Il level design è solido, il ritmo è sempre elevato e il gioco riesce a offrire una sfida interessante anche ai giocatori più esperti, soprattutto nelle fasi finali.
Un gioco che fece discutere
Nonostante l’ottima qualità, Super Princess Peach fu accolto anche da alcune polemiche.
Diversi critici ritennero discutibile l’idea di legare le abilità della protagonista alle sue emozioni, sostenendo che rafforzasse alcuni stereotipi di genere.
Nintendo non modificò il gioco, ma negli anni successivi il personaggio di Peach è stato rappresentato in modo sempre più indipendente e combattivo, fino ad arrivare a produzioni moderne come Princess Peach: Showtime!.
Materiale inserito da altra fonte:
(** X1. Scanning the QR code of a spool label opens the detail view of
    that spool when the inventory holds a spool with the id, and reports
    that the spool was not found otherwise; this holds for every id, also
    one in which "::" occurs. Nothing but the view is changed. *)
Theorem scan_spool_label s i :
  let s0 := setIsScanning false s in
  handleGlobalScan s (spoolQrContent i)
  = (if existsb (fun f => String.eqb (Spool.id f) i) (filaments s)
     then (handleViewDetail s0 i, None)
     else (s0, Some SpoolNotFound))
  ∧ (i ∈ map Spool.id (filaments s) →
     let s' := (handleGlobalScan s (spoolQrContent i)).1 in
     (handleGlobalScan s (spoolQrContent i)).2 = None
     ∧ mode s' = mode_detail ∧ currentFilamentId s' = Some i
     ∧ filaments s' = filaments s ∧ idCounters s' = idCounters s)
  ∧ (i ∉ map Spool.id (filaments s) →
     handleGlobalScan s (spoolQrContent i) = (s0, Some SpoolNotFound)).
Proof.
  intros s0.
  assert (handleGlobalScan s (spoolQrContent i)
          = (if existsb (fun f => String.eqb (Spool.id f) i) (filaments s)
             then (handleViewDetail s0 i, None)
             else (s0, Some SpoolNotFound))) as Heq.
  { unfold handleGlobalScan. rewrite split_spool_label.
    cbn [List.length head tail default from_option].
    pose proof (split_length "::" i).
    destruct (Nat.ltb_spec (S (List.length (split "::" i))) 2); [lia|].
    rewrite join_split by done. reflexivity. }
  split; [exact Heq|]. rewrite Heq. split.
  - intros Hi%existsb_id_eq. cbn zeta. rewrite Hi. done.
  - intros Hi. destruct (existsb _ _) eqn:He; [|done].
    by apply existsb_id_eq in He.
Qed.

Lemma includes_perm (l1 l2 : list string) p :
  l1 ≡ₚ l2 → includes l1 p = includes l2 p.
Proof.
  intros Hp. destruct (includes l2 p) eqn:H2.
  - apply includes_true. apply includes_true in H2. by rewrite Hp.
  - apply includes_false. apply includes_false in H2. by rewrite Hp.
Qed.

(** X2. Scanning the QR code of a location label selects that location
    in the overview when the storage tree has a node with the path, or when
    the path is empty; otherwise it reports that the location was not
    found. The inventory is left as it is. *)
Theorem scan_location_label s p :
  let s0 := setIsScanning false s in
  handleGlobalScan s (locationQrContent p)
  = (if includes (traverse (storageTree s)) p || String.eqb p ""
     then (handleGoToOverview (setLocationFilter p s0), None)
     else (s0, Some LocationNotFound))
  ∧ (p ∈ traverse (storageTree s) →
     let s' := (handleGlobalScan s (locationQrContent p)).1 in
     (handleGlobalScan s (locationQrContent p)).2 = None
     ∧ locationFilter s' = p ∧ mode s' = mode_list
     ∧ currentFilamentId s' = None ∧ filaments s' = filaments s).
Proof.
  intros s0.
  assert (handleGlobalScan s (locationQrContent p)
          = (if includes (traverse (storageTree s)) p || String.eqb p ""
             then (handleGoToOverview (setLocationFilter p s0), None)
             else (s0, Some LocationNotFound))) as Heq.
  { unfold handleGlobalScan. rewrite split_location_label.
    cbn [List.length head tail default from_option].
    pose proof (split_length "::" p).
    destruct (Nat.ltb_spec (S (List.length (split "::" p))) 2); [lia|].
    rewrite join_split by done.
    change (String.eqb "FMT_LOCATION" "FMT_SPOOL") with false. cbv iota.
    change (String.eqb "FMT_LOCATION" "FMT_LOCATION") with true. cbv iota.
    unfold allLocationPaths.
    by rewrite (includes_perm _ _ _ (sort_perm _)). }
  split; [exact Heq|]. rewrite Heq.
  intros Hp%includes_true. cbn zeta. rewrite Hp. done.
Qed.

(** X3. A scanned text in which "::" does not occur is reported as an
    unknown format, and the scan changes nothing but the scanner flag. *)
Theorem scan_without_separator s t :
  str_includes t "::" = false →
  handleGlobalScan s t = (setIsScanning false s, Some (UnknownFormat t)).
Proof.
  intros Ht. unfold handleGlobalScan, split.
  by rewrite (split_from_no_sep _ _ Ht).
Qed.

End ScanFacts.

Lemma scan_spool_label_witness :
  "PLA-0002-002" ∈ map Spool.id (AppHandlers.filaments Workshop.shop)
  ∧ AppHandlers.mode
      (AppHandlers.handleGlobalScan Workshop.shop "FMT_SPOOL::PLA-0002-002").1
    = AppHandlers.mode_detail
  ∧ AppHandlers.currentFilamentId
      (AppHandlers.handleGlobalScan Workshop.shop "FMT_SPOOL::PLA-0002-002").1
    = Some "PLA-0002-002".
Proof.
  assert ("PLA-0002-002" ∈ map Spool.id (AppHandlers.filaments Workshop.shop))
    as Hin.
  { apply list_elem_of_In. simpl. auto. }
  split; [exact Hin|].
  destruct (proj1 (proj2 (scan_spool_label Workshop.shop "PLA-0002-002")) Hin)
    as (_ & Hmode & Hcur & _).
  split; [exact Hmode | exact Hcur].
Defined.

Lemma scan_location_label_witness :
  "Shelf1 / BoxA"
    ∈ traverse (AppHandlers.storageTree Workshop.shop)
  ∧ AppHandlers.locationFilter
      (AppHandlers.handleGlobalScan Workshop.shop
         (Labels.locationQrContent "Shelf1 / BoxA")).1
    = "Shelf1 / BoxA".
Proof.
  assert ("Shelf1 / BoxA" ∈ traverse (AppHandlers.storageTree Workshop.shop))
    as Hin.
  { apply includes_true. reflexivity. }
  split; [exact Hin|].
  exact (proj1 (proj2 (proj2 (scan_location_label Workshop.shop
                                "Shelf1 / BoxA") Hin))).
Defined.

Lemma scan_without_separator_witness :
  str_includes "https://example.org" "::" = false
  ∧ AppHandlers.handleGlobalScan Workshop.shop "https://example.org"
    = (AppHandlers.setIsScanning false Workshop.shop,
       Some (AppHandlers.UnknownFormat "https://example.org")).
Proof.
  split; [reflexivity|].
  apply (scan_without_separator Workshop.shop "https://example.org").
  reflexivity.
Defined.

(** ** Saving, deleting and editing a spool *)

Section SpoolFacts.
Context `{Host}.

Import AppHandlers.

Implicit Types (s : AppState) (d clean : Spool.FilamentData).
Implicit Types (f g : Spool.Filament) (fs : list Spool.Filament).
Implicit Types (c : Counters) (i p : string).

(** What the setters leave alone. *)
Lemma markUnsaved_data s :
  filaments (markUnsaved s) = filaments s
  ∧ idCounters (markUnsaved s) = idCounters s
  ∧ printers (markUnsaved s) = printers s
  ∧ storageTree (markUnsaved s) = storageTree s
  ∧ mode (markUnsaved s) = mode s
  ∧ currentFilamentId (markUnsaved s) = currentFilamentId s
  ∧ appStatus (markUnsaved s) = appStatus s.
Proof. unfold markUnsaved. by destruct (appStatus s) eqn:E. Qed.

Lemma setFilaments_filaments upd s :
  filaments (setFilaments upd s) = upd (filaments s).
Proof. unfold setFilaments. by rewrite (proj1 (markUnsaved_data _)). Qed.

Lemma setFilaments_idCounters upd s :
  idCounters (setFilaments upd s) = idCounters s.
Proof.
  unfold setFilaments. by rewrite (proj1 (proj2 (markUnsaved_data _))).
Qed.

Lemma setIdCounters_filaments c s :
  filaments (setIdCounters c s) = filaments s.
Proof. unfold setIdCounters. by rewrite (proj1 (markUnsaved_data _)). Qed.

Lemma setIdCounters_idCounters c s : idCounters (setIdCounters c s) = c.
Proof.
  unfold setIdCounters. by rewrite (proj1 (proj2 (markUnsaved_data _))).
Qed.

Lemma cleanFilamentData_keeps d :
  Spool.id (cleanFilamentData d) = Spool.id d
  ∧ Spool.type (cleanFilamentData d) = Spool.type d
  ∧ Spool.manufacturerColor (cleanFilamentData d) = Spool.manufacturerColor d
  ∧ Spool.onPrinter (cleanFilamentData d) = Spool.onPrinter d.
Proof. unfold cleanFilamentData. by destruct (Spool.onPrinter d) eqn:E. Qed.

Lemma cleanFilamentData_printer d p :
  Spool.assignedPrinterId (cleanFilamentData d) = Some p →
  Spool.onPrinter (cleanFilamentData d) = true.
Proof.
  unfold cleanFilamentData. by destruct (Spool.onPrinter d) eqn:E.
Qed.

(** The inventory and the counters after [saveFilament], branch by
    branch. *)
Lemma saveFilament_cases s d confirmed :
  let clean := cleanFilamentData d in
  let r := generateNewIdAndUpdateCounters
             (Spool.type clean) (Spool.manufacturerColor clean)
             (idCounters s) in
  let s' := saveFilament s d confirmed in
  s' = s
  ∨ (∃ original,
       renumbers s d
       ∧ original ∈ filaments s ∧ Some (Spool.id original) = Spool.id d
       ∧ filaments s'
         = map (fun f => if String.eqb (Spool.id f) (Spool.id original)
                         then Spool.with_id clean (newId r) else f)
             (filaments s)
       ∧ idCounters s' = updatedCounters r)
  ∨ (∃ original,
       original ∈ filaments s ∧ Some (Spool.id original) = Spool.id d
       ∧ filaments s' = map (editInPlace clean) (filaments s)
       ∧ idCounters s' = idCounters s)
  ∨ (truthy_prop (Spool.id d) = false
     ∧ filaments s' = appendNew (Spool.with_id clean (newId r)) (filaments s)
     ∧ idCounters s' = updatedCounters r).
Proof.
  intros clean r s'. subst s'. unfold saveFilament. fold clean. fold r.
  destruct (cleanFilamentData_keeps d) as (Hid & Hty & Hcol & _).
  fold clean in Hid, Hty, Hcol.
  destruct (truthy_prop (Spool.id d)) eqn:Hedit.
  - rewrite Hid.
    destruct (find_by_id (filaments s) (Spool.id d)) as [orig|] eqn:Hfind;
      [|by left].
    pose proof Hfind as Hfind'.
    apply find_some in Hfind' as [Hin%list_elem_of_In Hsame].
    unfold same_id in Hsame. apply bool_decide_eq_true in Hsame.
    destruct (negb _ || negb _) eqn:Hcore.
    + destruct confirmed; [|by left]. right; left. exists orig.
      split.
      { exists orig. split; [done|]. split; [done|].
        rewrite Hty, Hcol in Hcore.
        apply orb_true_iff in Hcore
          as [Hc%negb_true_iff%String.eqb_neq | Hc%negb_true_iff%String.eqb_neq];
          auto. }
      cbn [filaments idCounters setIsDirty setInitialDataForForm setMode
           setCurrentFilamentId negb].
      by rewrite setFilaments_filaments, setFilaments_idCounters,
        setIdCounters_filaments, setIdCounters_idCounters.
    + right; right; left. exists orig.
      cbn [filaments idCounters setIsDirty setInitialDataForForm setMode
           setCurrentFilamentId].
      by rewrite setFilaments_filaments, setFilaments_idCounters.
  - right; right; right.
    cbn [filaments idCounters setIsDirty setInitialDataForForm setMode
         setCurrentFilamentId].
    by rewrite setFilaments_filaments, setFilaments_idCounters,
      setIdCounters_filaments, setIdCounters_idCounters.
Qed.

(** *** The ids stay distinct *)

Lemma issued_mono t col c i :
  issued c i →
  issued (updatedCounters (generateNewIdAndUpdateCounters t col c)) i.
Proof.
  intros (T & n & code & HT & -> & Hn). exists T, n, code.
  split; [done|]. split; [done|].
  pose proof (nextSpool_mono t col c T). lia.
Qed.
Lemma C6_witness :
  (exists w' shown_,
     App.search "what is in the report?" (Sim.session Sim.fresh)
     = (Ok tt, w')
     /\ screen w' = [] ++ shown_
     /\ ~ In (StWarning App.no_collection_warning) shown_)
  /\ fst (App.ensure_collection_exists false
            (Sim.session
               (Sim.with_get_faults
                  [Some "Not found: Collection `ssl_docs` doesn't exist!"]
                  Sim.fresh)))
     = Ok true
  /\ Sim.collection
       (services
          (snd (App.ensure_collection_exists false
                  (Sim.session
                     (Sim.with_get_faults
                        [Some "Not found: Collection `ssl_docs` doesn't exist!"]
                        Sim.fresh)))))
     = None
  /\ Sim.collection
       (services
          (snd (App.ensure_collection_exists false
                  (Sim.session Sim.fresh))))
     = Some []
  /\ screen (snd (App.search "what is in the report?"
                    (Sim.session (Sim.with_create_faults [Some "Forbidden"]
                                    Sim.fresh))))
     = [StError "Error ensuring collection exists: Forbidden";
        StError "Error during search: Not found: Collection `pdf_chunks` doesn't exist!"].
Proof.
  destruct C6_search_on_missing_collection as [Hgen _].
  split; [|split; [|split; [|split]]].
  - destruct (Hgen Sim.env Z _ "what is in the report?"
                   (Sim.session Sim.fresh)) as (_ & Hc & _).
    exact (Hc eq_refl).
  - destruct (Hgen Sim.env Z _ EmptyString
                   (Sim.session
                      (Sim.with_get_faults
                         [Some "Not found: Collection `ssl_docs` doesn't exist!"]
                         Sim.fresh)))
      as (_ & _ & _ & _ & _ & Hens & _).
    destruct (Hens "Not found: Collection `ssl_docs` doesn't exist!" _
                   eq_refl eq_refl) as [Hskip _].
    now rewrite (Hskip eq_refl).
  - destruct (Hgen Sim.env Z _ EmptyString
                   (Sim.session
                      (Sim.with_get_faults
                         [Some "Not found: Collection `ssl_docs` doesn't exist!"]
                         Sim.fresh)))
      as (_ & _ & _ & _ & _ & Hens & _).
    destruct (Hens "Not found: Collection `ssl_docs` doesn't exist!" _
                   eq_refl eq_refl) as [Hskip _].
    now rewrite (Hskip eq_refl).
  - destruct (Hgen Sim.env Z _ EmptyString (Sim.session Sim.fresh))
      as (_ & _ & _ & _ & _ & Hens & _).
    destruct (Hens Sim.not_found _ eq_refl eq_refl) as [_ Hcreate].
    destruct (Hcreate eq_refl 384 _ _ _ eq_refl eq_refl) as [_ Hcreated].
    now rewrite (Hcreated eq_refl).
  - destruct (Hgen Sim.env Z _ "what is in the report?"
                   (Sim.session (Sim.with_create_faults [Some "Forbidden"]
                                   Sim.fresh)))
      as (_ & _ & _ & _ & _ & _ & Hquery & _).
    destruct (Hquery _ _ _ _ _ eq_refl eq_refl eq_refl eq_refl)
      as [_ Hfail].
    now rewrite (Hfail _ eq_refl).
Defined.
Un piccolo classico del Nintendo DS

Pur non essendo ricordato quanto New Super Mario Bros. o Mario Kart DS, Super Princess Peach è uno dei giochi più interessanti del catalogo della console.
È uno di quei titoli che dimostrano come Nintendo non abbia mai avuto paura di sperimentare, anche con i suoi personaggi più iconici.
Per molti giocatori rappresenta ancora oggi una piccola perla nascosta del Nintendo DS, capace di offrire idee originali, un gameplay divertente e una piacevole inversione dei ruoli rispetto alla tradizione della serie.
Forse è arrivato il momento di riscoprirlo… e di ricordare che, almeno una volta, è stata Peach a salvare Mario.